**Directions:**
Scan the lines below and report each one containing "assert" by copying it.

**Stored data:**
Lemma apply_event_max_tools self ev :
  max_tools (apply_event self ev) = max_tools self.
Proof.
  destruct ev; simpl.
  - apply add_tool_max_tools.
  - apply remove_tool_max_tools.
  - unfold cleanup. now rewrite remove_all_max_tools.
  - unfold background_init.
    destruct (_initialization_tasks self !! tool_id0) as [[[]]|]; try reflexivity.
    apply _initialize_tool_max_tools.
Qed.

Section SessionSettings.

Variable py_str : Dict -> string.

Lemma execute_tool_max_tools self tid context clk :
  max_tools (execute_tool py_str self tid context clk).1.2 = max_tools self.
Proof.
  unfold execute_tool.
  destruct (_tool_map self !! tid) as [entry0|]; [|reflexivity].
  set (self1 := if status_eqb (status entry0) UNINITIALIZED
                then _ensure_tool_initialized self tid (now_init clk)
                else self).
  assert (max_tools self1 = max_tools self) as <-.
  { subst self1. destruct (status_eqb _ _); [|reflexivity].
    unfold _ensure_tool_initialized.
    destruct (_tool_map self !! tid); [|reflexivity].
    destruct (status_eqb _ _); [apply _initialize_tool_max_tools | reflexivity]. }
  destruct (negb _); [reflexivity|].
  now destruct (tool_execute _ context).
Qed.

Lemma execute_multiple_tools_max_tools self tool_ids context sequential clock
    elapsed :
  max_tools
    (execute_multiple_tools py_str self tool_ids context sequential clock
       elapsed).1.2
  = max_tools self.
Proof.
  unfold execute_multiple_tools. destruct sequential.
  - assert (forall ids clock self context results,
              max_tools (sequential_loop py_str ids clock self context results).1.2
              = max_tools self) as Hloop.
    { clear. induction ids as [|t ids IH]; intros; [reflexivity|].
      rewrite sequential_loop_cons. cbv zeta.
      rewrite IH. apply execute_tool_max_tools. }
    specialize (Hloop tool_ids clock self context empty_results).
    now destruct (sequential_loop _ _ _ _ _ _) as [[results self'] context'].
  - assert (forall ids clock self context,
              max_tools (gather_calls py_str ids clock self context).2
              = max_tools self) as Hgather.
    { clear. induction ids as [|t ids IH]; intros; [reflexivity|].
      rewrite gather_calls_cons. cbv zeta. cbn [snd].
      rewrite IH. apply execute_tool_max_tools. }
    specialize (Hgather tool_ids clock self context).
    now destruct (gather_calls _ _ _ _ _) as [items self'].
Qed.

Lemma run_session_max_tools (evs : list SessionEvent) :
  forall self, max_tools (run_session py_str self evs) = max_tools self.
Proof.
  induction evs as [|ev evs IH]; intros self; [reflexivity|].
  simpl. rewrite IH. destruct ev; simpl.
  - apply apply_event_max_tools.
  - apply execute_tool_max_tools.
  - apply execute_multiple_tools_max_tools.
Qed.

(** X1. A registry created with capacity [mx] never holds more than [mx]
    entries (none when [mx] is negative), whatever the session does. *)
Theorem session_respects_capacity (sid : string) (mx : Z) (now : datetime)
    (evs : list SessionEvent) :
  count (run_session py_str (new_manager sid mx now) evs) <= Z.max 0 mx.
Proof.
  pose proof (ok_capacity _ (run_session_ok py_str evs _
                               (registry_ok_new sid mx now))) as H.
  now rewrite run_session_max_tools in H.
Qed.

(** X2. Every pending initialization handle of a session belongs to a tool
    that is registered. *)
Theorem session_handles_are_registered (sid : string) (mx : Z) (now : datetime)
    (evs : list SessionEvent) (tid : string) :
  is_Some (_initialization_tasks
             (run_session py_str (new_manager sid mx now) evs) !! tid) ->
  is_Some (_tool_map (run_session py_str (new_manager sid mx now) evs) !! tid).
Proof.
  apply (ok_handles _ (run_session_ok py_str evs _ (registry_ok_new sid mx now))).
Qed.

(** X3. Every entry of a session keeps the default cap of 50 and never
    holds more than 50 history records, whatever was executed and however
    often it failed. *)
Theorem session_histories_bounded (sid : string) (mx : Z) (now : datetime)
    (evs : list SessionEvent) (tid : string) (e : ToolEntryDTO) :
  _tool_map (run_session py_str (new_manager sid mx now) evs) !! tid = Some e ->
  max_history_size e = 50 /\ (length (execution_history e) <= 50)%nat.
Proof.
  intros Hget.
  destruct (ok_entries _ (run_session_ok py_str evs _
                            (registry_ok_new sid mx now)) tid e Hget).
  now split.
Qed.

**Response to this exercise:**
  assert (max_tools self1 = max_tools self) as <-.
  - assert (forall ids clock self context results,
  - assert (forall ids clock self context,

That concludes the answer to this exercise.